PDA

View Full Version : Do Counsellors miss clients once they are finished counselling?


shrinknightmare
25th December 2009, 06:53 AM
Do Counsellors miss clients once they are finished counselling?

My counsellor brought this up recently as I will be finishing with her soon as work is no longer funding me after February.

I actually ended up counselling the counsellor and told her that she has other patients to worry about.
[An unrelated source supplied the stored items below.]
Lemma safe_clr opc : dsafe (H:=H) (clr opc) any.
Proof. unfold clr. safe_auto. Qed.
Lemma safe_clrl opc : dsafe (H:=H) (clrl opc) any.
Proof. unfold clrl. safe_auto. Qed.
Lemma safe_andcf opc : dsafe (H:=H) (andcf opc) any.
Proof. unfold andcf. safe_auto. Qed.
Lemma safe_andf opc : dsafe (H:=H) (andf opc) any.
Proof. unfold andf. safe_auto. Qed.
Lemma safe_tst opc : dsafe (H:=H) (tst opc) any.
Proof. unfold tst. safe_auto. Qed.
Lemma safe_tstaxh opc : dsafe (H:=H) (tstaxh opc) any.
Proof. unfold tstaxh. safe_auto. Qed.
Lemma safe_cmp opc : dsafe (H:=H) (cmp opc) any.
Proof. unfold cmp. safe_auto. Qed.
Lemma safe_cmpaxh opc : dsafe (H:=H) (cmpaxh opc) any.
Proof. unfold cmpaxh. safe_auto. Qed.
Lemma safe_cmpi opc : dsafe (H:=H) (cmpi opc) any.
Proof. unfold cmpi. safe_auto. Qed.
Lemma safe_cmpis opc : dsafe (H:=H) (cmpis opc) any.
Proof. unfold cmpis. safe_auto. Qed.
Lemma safe_xorr opc : dsafe (H:=H) (xorr opc) any.
Proof. unfold xorr. safe_auto. Qed.
Lemma safe_andr opc : dsafe (H:=H) (andr opc) any.
Proof. unfold andr. safe_auto. Qed.
Lemma safe_orr opc : dsafe (H:=H) (orr opc) any.
Proof. unfold orr. safe_auto. Qed.
Lemma safe_andc opc : dsafe (H:=H) (andc opc) any.
Proof. unfold andc. safe_auto. Qed.
Lemma safe_orc opc : dsafe (H:=H) (orc opc) any.
Proof. unfold orc. safe_auto. Qed.
Lemma safe_xorc opc : dsafe (H:=H) (xorc opc) any.
Proof. unfold xorc. safe_auto. Qed.
Lemma safe_notc opc : dsafe (H:=H) (notc opc) any.
Proof. unfold notc. safe_auto. Qed.
Lemma safe_xori opc : dsafe (H:=H) (xori opc) any.
Proof. unfold xori. safe_auto. Qed.
Lemma safe_andi opc : dsafe (H:=H) (andi opc) any.
Proof. unfold andi. safe_auto. Qed.
Lemma safe_ori opc : dsafe (H:=H) (ori opc) any.
Proof. unfold ori. safe_auto. Qed.
Lemma safe_addr opc : dsafe (H:=H) (addr opc) any.
Proof. unfold addr. safe_auto. Qed.
Lemma safe_addax opc : dsafe (H:=H) (addax opc) any.
Proof. unfold addax. safe_auto. Qed.
Lemma safe_add opc : dsafe (H:=H) (add opc) any.
Proof. unfold add. safe_auto. Qed.
Lemma safe_addp opc : dsafe (H:=H) (addp opc) any.
Proof. unfold addp. safe_auto. Qed.
Lemma safe_addaxl opc : dsafe (H:=H) (addaxl opc) any.
Proof. unfold addaxl. safe_auto. Qed.
Lemma safe_addi opc : dsafe (H:=H) (addi opc) any.
Proof. unfold addi. safe_auto. Qed.
Lemma safe_addis opc : dsafe (H:=H) (addis opc) any.
Proof. unfold addis. safe_auto. Qed.
Lemma safe_incm opc : dsafe (H:=H) (incm opc) any.
Proof. unfold incm. safe_auto. Qed.
Lemma safe_inc opc : dsafe (H:=H) (inc opc) any.
Proof. unfold inc. safe_auto. Qed.
Lemma safe_subr opc : dsafe (H:=H) (subr opc) any.
Proof. unfold subr. safe_auto. Qed.
Lemma safe_subax opc : dsafe (H:=H) (subax opc) any.
Proof. unfold subax. safe_auto. Qed.
Lemma safe_sub opc : dsafe (H:=H) (sub opc) any.
Proof. unfold sub. safe_auto. Qed.
Lemma safe_subp opc : dsafe (H:=H) (subp opc) any.
Proof. unfold subp. safe_auto. Qed.
Lemma safe_decm opc : dsafe (H:=H) (decm opc) any.
Proof. unfold decm. safe_auto. Qed.
Lemma safe_dec opc : dsafe (H:=H) (dec opc) any.
Proof. unfold dec. safe_auto. Qed.
Lemma safe_neg opc : dsafe (H:=H) (neg opc) any.
Proof. unfold neg. safe_auto. Qed.
Lemma safe_abs opc : dsafe (H:=H) (abs opc) any.
Proof. unfold abs. safe_auto. Qed.
Lemma safe_movr opc : dsafe (H:=H) (movr opc) any.
Proof. unfold movr. safe_auto. Qed.
Lemma safe_movax opc : dsafe (H:=H) (movax opc) any.
Proof. unfold movax. safe_auto. Qed.
Lemma safe_mov opc : dsafe (H:=H) (mov opc) any.
Proof. unfold mov. safe_auto. Qed.
Lemma safe_lsl16 opc : dsafe (H:=H) (lsl16 opc) any.
Proof. unfold lsl16. safe_auto. Qed.
Lemma safe_lsr16 opc : dsafe (H:=H) (lsr16 opc) any.
Proof. unfold lsr16. safe_auto. Qed.
Lemma safe_asr16 opc : dsafe (H:=H) (asr16 opc) any.
Proof. unfold asr16. safe_auto. Qed.
Lemma safe_lsl opc : dsafe (H:=H) (lsl opc) any.
Proof. unfold lsl. safe_auto. Qed.
Lemma safe_lsr opc : dsafe (H:=H) (lsr opc) any.
Proof. unfold lsr. safe_auto. Qed.
Lemma safe_asl opc : dsafe (H:=H) (asl opc) any.
Proof. unfold asl. safe_auto. Qed.
Lemma safe_asr opc : dsafe (H:=H) (asr opc) any.
Proof. unfold asr. safe_auto. Qed.
Lemma safe_lsrn opc : dsafe (H:=H) (lsrn opc) any.
Proof. unfold lsrn. safe_auto. Qed.
Lemma safe_asrn opc : dsafe (H:=H) (asrn opc) any.
Proof. unfold asrn. safe_auto. Qed.
Lemma safe_lsrnrx opc : dsafe (H:=H) (lsrnrx opc) any.
Proof. unfold lsrnrx. safe_auto. Qed.
Lemma safe_asrnrx opc : dsafe (H:=H) (asrnrx opc) any.
Proof. unfold asrnrx. safe_auto. Qed.
Lemma safe_lsrnr opc : dsafe (H:=H) (lsrnr opc) any.
Proof. unfold lsrnr. safe_auto. Qed.
Lemma safe_asrnr opc : dsafe (H:=H) (asrnr opc) any.
Proof. unfold asrnr. safe_auto. Qed.
End ArithmeticSafe.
I really thought that counsellors would be used to this sort of thing, they know that from the first visit that you walk in, that there is going to be a last visit.

TDM
26th December 2009, 03:01 AM
i guess they would. i wouldn't know though -- i'm not a counsellor, after all. but it works the other way, so why wouldn't it work this way too?

Jenny
26th December 2009, 08:05 PM
I'm not a counsellor either but I do think it would be normal for a therapist to miss their clients. Sure the therapist may be used to clients leaving but I do think that because therapists are human, and they will have formed a relationship with clients it will be inevitable that they miss the client. But at the same time I think it's important that the therapist doesn't let this effect the client's ending.. like the counsellor would need to work through their feelings without letting it impact on the decision as to whether the counselling should end or not, e.g. not keep a client in counselling just because the counsellor would miss them.

miike
20th November 2010, 08:39 PM
I've have been counselling clients for a year and a half now and I can tell you that counsellors do miss clients. It seems perfectly natural to me, the relationship maybe professional with many boundaries in place but it is still a relationship between two people.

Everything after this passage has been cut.